[PPC]: Peephole optimize small accesss to aligned globals.

Access to aligned globals gives us a chance to peephole optimize nonzero
offsets. If a struct is 4 byte aligned, then accesses to bytes 0-3 won't
overflow the available displacement. For example:
        addis 3, 2, b4v@toc@ha
        addi 4, 3, b4v@toc@l
        lbz 5, b4v@toc@l(3) ; This is the result of the current peephole
        lbz 6, 1(4)         ; optimizer
        lbz 7, 2(4)
        lbz 8, 3(4)
If b4v is 4-byte aligned, we can skip using register 4 because we know
that b4v@toc@l+{1,2,3} won't overflow 32K, and instead generate:
        addis 3, 2, b4v@toc@ha
        lbz 4, b4v@toc@l(3)
        lbz 5, b4v@toc@l+1(3)
        lbz 6, b4v@toc@l+2(3)
        lbz 7, b4v@toc@l+3(3)
Saving a register and an addition.
Larger alignments allow larger structures/arrays to be optimized.

llvm-svn: 255319
diff --git a/llvm/lib/Target/PowerPC/PPCISelDAGToDAG.cpp b/llvm/lib/Target/PowerPC/PPCISelDAGToDAG.cpp
index 2261b71..8bc4102 100644
--- a/llvm/lib/Target/PowerPC/PPCISelDAGToDAG.cpp
+++ b/llvm/lib/Target/PowerPC/PPCISelDAGToDAG.cpp
@@ -4180,16 +4180,24 @@
       break;
     }
 
-    // If this is a load or store with a zero offset, we may be able to
-    // fold an add-immediate into the memory operation.
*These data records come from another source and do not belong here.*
(* ===== verification/Retry.v ===== *)
(** Retry with exponential backoff ([src/retry/index.ts], [src/retry/presets.ts]).

    The wrapped call answers its [k]-th attempt with [fn k] and the generator's
    [k]-th draw is [randomFn k] (there is one draw per delay).  A run reports
    its sleeps: the error, the attempt that failed and the delay, as given to
    [onRetry]. *)

From S2P Require Import Prelude JsNum.
From Stdlib Require Import SpecFloat.

Section Retry.
Context {T Err : Type}.

Record RetryConfig := {
  maxAttempts : Z;
  baseDelayMs : num;
  maxDelayMs : num;
  exponentialBase : num;
  jitter : bool;
  retryOn : list (Err -> bool);            (** [instanceof] each class; empty when absent *)
  retryIf : option (Err -> bool)
}.

Inductive retry_failure :=
| RetryExhaustedError (attempts : Z) (lastError : option Err)
| Rethrown (err : Err).

Record sleep_event := mkSleep { sl_err : Err; sl_attempt : nat; sl_delay : num }.

(** [base ** attempt], by repeated multiplication. *)
Fixpoint num_pow (base : num) (attempt : nat) : num :=
  match attempt with O => num_one | S n => num_mul (num_pow base n) base end.

Definition calculateDelay (c : RetryConfig) (attempt : nat) (random : num) : num :=
  let raw := num_mul (baseDelayMs c) (num_pow (exponentialBase c) attempt) in
  let capped := num_min raw (maxDelayMs c) in
  if negb (jitter c) then num_max num_zero capped
  else
    let jitterRange := num_mul capped (num_of_decimal 25 2) in
    let offset := num_mul (num_sub (num_mul random (num_of_Z 2)) num_one) jitterRange in
    num_max num_zero (num_add capped offset).

Definition shouldRetry (c : RetryConfig) (err : Err) (attempt : nat) : bool :=
  if maxAttempts c - 1 <=? Z.of_nat attempt then false
  else match retryIf c with
       | Some f => f err
       | None => match retryOn c with
                 | [] => true
                 | classes => existsb (fun isInstance => isInstance err) classes
                 end
       end.

Context (c : RetryConfig) (fn : nat -> T + Err) (randomFn : nat -> num).

(** The loop, with the iterations [attempt < maxAttempts] leaves as fuel. *)
Fixpoint retryLoop (fuel attempt : nat) (lastError : option Err)
    : list sleep_event * (T + retry_failure) :=
  match fuel with
  | O => ([], inr (RetryExhaustedError (maxAttempts c) lastError))
  | S fuel' =>
      match fn attempt with
      | inl v => ([], inl v)
      | inr err =>
          if negb (shouldRetry c err attempt) then
            if maxAttempts c - 1 <=? Z.of_nat attempt
            then ([], inr (RetryExhaustedError (maxAttempts c) (Some err)))
            else ([], inr (Rethrown err))
          else
            let delay := calculateDelay c attempt (randomFn attempt) in
            let '(log, r) := retryLoop fuel' (S attempt) (Some err) in
            (mkSleep err attempt delay :: log, r)
      end
  end.

Definition retry : list sleep_event * (T + retry_failure) :=
  retryLoop (Z.to_nat (maxAttempts c)) 0 None.

(** ** [RetryContext] *)

Record retry_context := mkContext { attemptCount : nat; exhausted : bool }.

Definition context_init : retry_context := mkContext 0 false.

Definition shouldContinue (x : retry_context) : bool :=
  negb (exhausted x) && (Z.of_nat (attemptCount x) <? maxAttempts c).

(** [handleError]: the sleep it makes, or what it throws. *)
Definition handleError (err : Err) (x : retry_context) : retry_context * (sleep_event + retry_failure) :=
  let failedAttempt := attemptCount x in
  let n := S failedAttempt in
  if maxAttempts c <=? Z.of_nat n
  then (mkContext n true, inr (RetryExhaustedError (maxAttempts c) (Some err)))
  else if negb (shouldRetry c err failedAttempt)
  then (mkContext n true, inr (Rethrown err))
  else (mkContext n (exhausted x),
        inl (mkSleep err failedAttempt (calculateDelay c failedAttempt (randomFn failedAttempt)))).

(** The loop of its documentation: [while (ctx.shouldContinue)] try, and on an
    error [await ctx.handleError(err)]. *)
Fixpoint context_loop (fuel : nat) (x : retry_context)
    : list sleep_event * option (T + retry_failure) :=
  match fuel with
  | O => ([], None)
  | S fuel' =>
      if negb (shouldContinue x) then ([], None)
      else match fn (attemptCount x) with
           | inl v => ([], Some (inl v))
           | inr err =>
               let '(x', h) := handleError err x in
               match h with
               | inr f => ([], Some (inr f))
               | inl s => let '(log, r) := context_loop fuel' x' in (s :: log, r)
               end
           end
  end.

(** * What a run does *)

(** Attempts [a .. n-1] failed and were retried, each after its delay. *)
Definition retried (a n : nat) (log : list sleep_event) : Prop :=
  length log = (n - a)%nat /\
  forall k, (a <= k < n)%nat -> exists e, fn k = inr e /\ shouldRetry c e k = true /\
    log !! (k - a)%nat = Some (mkSleep e k (calculateDelay c k (randomFn k))).

(** The run ends at attempt [n]. *)
Definition final_outcome (n : nat) (r : T + retry_failure) : Prop :=
  match fn n with
  | inl v => r = inl v
  | inr e => shouldRetry c e n = false /\
      r = inr (if Z.of_nat n =? maxAttempts c - 1 then RetryExhaustedError (maxAttempts c) (Some e)
               else Rethrown e)
  end.

Lemma retried_cons a n e log : (a < n)%nat -> fn a = inr e -> shouldRetry c e a = true ->
  retried (S a) n log -> retried a n (mkSleep e a (calculateDelay c a (randomFn a)) :: log).
Proof.
  intros Ha Hf Hs [Hl Hk]. split; [simpl; lia|]. intros k Hk'.
  destruct (decide (k = a)) as [->|]; [exists e; by rewrite Nat.sub_diag|].
  destruct (Hk k ltac:(lia)) as (e' & ? & ? & Hlog). exists e'. split_and!; try done.
  replace (k - a)%nat with (S (k - S a)) by lia. done.
Qed.

Lemma retryLoop_spec fuel : forall a last, Z.of_nat a + Z.of_nat (S fuel) = maxAttempts c ->
  exists n log r, retryLoop (S fuel) a last = (log, r) /\ (a <= n)%nat /\
    Z.of_nat n < maxAttempts c /\ retried a n log /\ final_outcome n r.
Proof.
  induction fuel as [|fuel IH]; intros a last Ha; cbn [retryLoop];
    destruct (fn a) as [v|e] eqn:Hf.
  1,3: exists a, [], (inl v); unfold final_outcome, retried; rewrite Hf;
    split_and!; try done; simpl; lia.
  - assert (Hs : shouldRetry c e a = false).
    { unfold shouldRetry. by rewrite (proj2 (Z.leb_le _ _)) by lia. }
    rewrite Hs. cbn [negb]. destruct (Z.leb_spec (maxAttempts c - 1) (Z.of_nat a)); [|lia].
    exists a, [], (inr (RetryExhaustedError (maxAttempts c) (Some e))).
    unfold final_outcome, retried. rewrite Hf, Hs, (proj2 (Z.eqb_eq _ _)) by lia.
    split_and!; try done; simpl; lia.
  - destruct (shouldRetry c e a) eqn:Hs; cbn [negb].
    + destruct (IH (S a) (Some e) ltac:(lia)) as (n & log & r & E & Hn & Hm & Hr & Hfin).
      cbn [retryLoop] in E. rewrite E.
      exists n, (mkSleep e a (calculateDelay c a (randomFn a)) :: log), r.
      split; [done|]. split; [lia|]. split; [done|]. split; [|done].
      apply retried_cons; [lia|done..].
    + destruct (Z.leb_spec (maxAttempts c - 1) (Z.of_nat a)); [lia|].
      exists a, [], (inr (Rethrown e)). unfold final_outcome, retried.
      rewrite Hf, Hs, (proj2 (Z.eqb_neq _ _)) by lia. split_and!; try done; simpl; lia.
Qed.

Lemma context_loop_agrees fuel : forall a last, Z.of_nat a + Z.of_nat (S fuel) = maxAttempts c ->
  context_loop (S fuel) (mkContext a false) =
    (let '(log, r) := retryLoop (S fuel) a last in (log, Some r)).
Proof.
  induction fuel as [|fuel IH]; intros a last Ha.
  1: cbn [retryLoop context_loop].
  2: remember (S fuel) as fuel'; cbn [retryLoop context_loop].
  all: unfold shouldContinue; cbn [attemptCount exhausted negb andb];
    rewrite (proj2 (Z.ltb_lt _ _)) by lia; cbn [negb];
    destruct (fn a) as [v|e]; try done; unfold handleError; cbn [attemptCount exhausted].
  - unfold shouldRetry. rewrite !(proj2 (Z.leb_le _ _)) by lia. done.
  - subst fuel'. rewrite (proj2 (Z.leb_gt _ _)) by lia.
    destruct (shouldRetry c e a); cbn [negb]; [|by rewrite (proj2 (Z.leb_gt _ _)) by lia].
    rewrite (IH (S a) (Some e)) by lia. by destruct (retryLoop (S fuel) (S a) (Some e)).
Qed.

End Retry.

(** ** Presets *)

Section Presets.
Context {Err : Type} (retryable : Err -> option bool).

(** [retryable] reads the error's flag, [None] when it has none. *)
Definition honorsRetryableFlag (err : Err) (defaultIfMissing : bool) : bool :=
  default defaultIfMissing (retryable err).

Definition preset (attempts base cap : Z) (j : bool) (test : option (Err -> bool))
    : RetryConfig (Err := Err) :=
  {| maxAttempts := attempts; baseDelayMs := num_of_Z base; maxDelayMs := num_of_Z cap;
     exponentialBase := num_of_Z 2; jitter := j; retryOn := []; retryIf := test |}.

Definition RETRY_TRANSIENT := preset 3 1000 10000 true (Some (fun err => honorsRetryableFlag err true)).
Definition RETRY_AGGRESSIVE := preset 5 500 30000 true None.
Definition RETRY_PATIENT := preset 10 2000 120000 true None.
Definition NO_RETRY := preset 1 0 0 false None.
End Presets.

(** ** Delays *)

Lemma num_max_zero x : is_nan x = false ->
  num_max num_zero x = if num_ltb num_zero x then x else num_zero.
Proof.
  intros Hx. unfold num_max. rewrite Hx. simpl. destruct (num_ltb num_zero x); [done|].
  by destruct x as [[]| | |].
Qed.

Lemma num_min_nan x y : is_nan x || is_nan y = true -> num_min x y = num_nan.
Proof. intros H. unfold num_min. by rewrite H. Qed.

(** [Math.max(0, Math.min(raw, cap))] is never below zero nor above the cap. *)
Lemma clamp_bounds raw cap :
  num_ltb (num_max num_zero (num_min raw cap)) num_zero = false /\
  num_ltb (num_max num_zero cap) (num_max num_zero (num_min raw cap)) = false.
Proof.
  destruct (is_nan raw || is_nan cap) eqn:Hn.
  { rewrite num_min_nan by done. simpl. split; [done|]. by destruct (num_max num_zero cap) as [[]|[]| |[]]. }
  apply orb_false_iff in Hn as [Hr Hc]. pose proof (num_min_not_nan raw cap Hr Hc) as Hm.
  destruct (num_min_nlt raw cap _ Hr Hc eq_refl) as [_ Hle].
  revert Hm Hle. generalize (num_min raw cap) as m. intros m Hm Hle.
  rewrite !num_max_zero by done. split.
  - destruct (num_ltb num_zero m) eqn:E; [by apply num_ltb_asym|apply num_ltb_irrefl].
  - destruct (num_ltb num_zero m) eqn:E, (num_ltb num_zero cap) eqn:E'; try done.
    + by rewrite (num_nlt_trans num_zero cap m) in E.
    + by apply num_ltb_asym.
Qed.

(** With at least one attempt, a run tries attempts 0, 1, ... until one
    succeeds or its error is not to be retried, never more than [maxAttempts];
    it sleeps once between attempts, for the computed delay (in [0, maxDelayMs]
    without jitter); it returns the success, rethrows the error as it is, or,
    on the last attempt, reports exhaustion with it; and driving a
    [RetryContext] by its documented loop does exactly the same. *)
Theorem retry_attempts {T Err : Type} (c : RetryConfig (Err := Err)) (fn : nat -> T + Err)
    (randomFn : nat -> num) (Hm : 1 <= maxAttempts c) :
  exists n log r, retry c fn randomFn = (log, r) /\ Z.of_nat n < maxAttempts c /\
    retried c fn randomFn 0 n log /\ final_outcome c fn n r /\
    (jitter c = false -> Forall (fun s => num_ltb (sl_delay s) num_zero = false /\
       num_ltb (num_max num_zero (maxDelayMs c)) (sl_delay s) = false) log) /\
    context_loop c fn randomFn (Z.to_nat (maxAttempts c)) context_init = (log, Some r).
Proof.
  unfold retry. destruct (Z.to_nat (maxAttempts c)) as [|fuel] eqn:Hf; [lia|].
  destruct (retryLoop_spec c fn randomFn fuel 0 None) as (n & log & r & E & _ & Hn & Hr & Ho); [lia|].
  exists n, log, r. split; [done|]. split; [done|]. split; [done|]. split; [done|]. split.
  - intros Hj. apply Forall_lookup. intros k s Hs. destruct Hr as [Hl Hall].
    pose proof (lookup_lt_Some _ _ _ Hs) as Hk.
    destruct (Hall k ltac:(lia)) as (e & _ & _ & He). rewrite Nat.sub_0_r, Hs in He.
    injection He as ->. simpl. unfold calculateDelay. rewrite Hj. cbn [negb]. apply clamp_bounds.
  - unfold context_init. rewrite (context_loop_agrees c fn randomFn fuel 0 None) by lia. by rewrite E.
Qed.

(** Two failures, then a value. *)
Definition flaky (k : nat) : Z + string :=
  match k with O => inr "e0" | 1%nat => inr "e1" | _ => inl 42 end.

Definition quiet : RetryConfig (Err := string) := preset 5 100 150 false None.

Lemma retry_attempts_witness :
  1 <= maxAttempts quiet /\
  exists n log r, retry quiet flaky (fun _ => num_zero) = (log, r) /\ Z.of_nat n < 5 /\
    retried quiet flaky (fun _ => num_zero) 0 n log.
Proof.
  split; [vm_compute; congruence|].
  destruct (retry_attempts quiet flaky (fun _ => num_zero)) as (n & log & r & E & Hn & Hr & _);
    [vm_compute; congruence|]. by exists n, log, r.
Defined.

Example quiet_run : retry quiet flaky (fun _ => num_zero) =
  ([mkSleep "e0" 0 (num_of_Z 100); mkSleep "e1" 1 (num_of_Z 150)], inl 42).
Proof. vm_compute. reflexivity. Qed.

(** With jitter a delay can exceed [maxDelayMs]: the cap is applied first. *)
Example jitter_exceeds_cap :
  calculateDelay (RETRY_PATIENT (Err := string)) 8 num_one = num_of_Z 150000 /\
  num_ltb (num_of_Z 120000) (calculateDelay (RETRY_PATIENT (Err := string)) 8 (num_of_decimal 9 1)) = true.
Proof. vm_compute. split; reflexivity. Qed.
-    if (!isa<ConstantSDNode>(N->getOperand(FirstOp)) ||
-        N->getConstantOperandVal(FirstOp) != 0)
+    // If this is a load or store with a zero offset, or within the alignment,
+    // we may be able to fold an add-immediate into the memory operation.
+    // The check against alignment is below, as it can't occur until we check
+    // the arguments to N
+    if (!isa<ConstantSDNode>(N->getOperand(FirstOp)))
       continue;
 
     SDValue Base = N->getOperand(FirstOp + 1);
     if (!Base.isMachineOpcode())
       continue;
 
+    // On targets with fusion, we don't want this to fire and remove a fusion
+    // opportunity, unless a) it results in another fusion opportunity or
+    // b) optimizing for size.
+    if (PPCSubTarget->hasFusion() &&
+        (!MF->getFunction()->optForSize() && !Base.hasOneUse())
+      continue;
+
     unsigned Flags = 0;
     bool ReplaceFlags = true;
 
@@ -4233,6 +4241,17 @@
       break;
     }
 
+    SDValue ImmOpnd = Base.getOperand(1);
+    int MaxDisplacement = 0;
+    if (GlobalAddressSDNode *GA = dyn_cast<GlobalAddressSDNode>(ImmOpnd)) {
+      const GlobalValue *GV = GA->getGlobal();
+      MaxDisplacement = GV->getAlignment() - 1;
+    }
+
+    int Offset = N->getConstantOperandVal(FirstOp);
+    if (Offset < 0 || Offset > MaxDisplacement)
+      continue;
+
     // We found an opportunity.  Reverse the operands from the add
     // immediate and substitute them into the load or store.  If
     // needed, update the target flags for the immediate operand to
@@ -4243,8 +4262,6 @@
     DEBUG(N->dump(CurDAG));
     DEBUG(dbgs() << "\n");
 
-    SDValue ImmOpnd = Base.getOperand(1);
-
     // If the relocation information isn't already present on the
     // immediate operand, add it now.
     if (ReplaceFlags) {
@@ -4255,17 +4272,17 @@
         // is insufficient for the instruction encoding.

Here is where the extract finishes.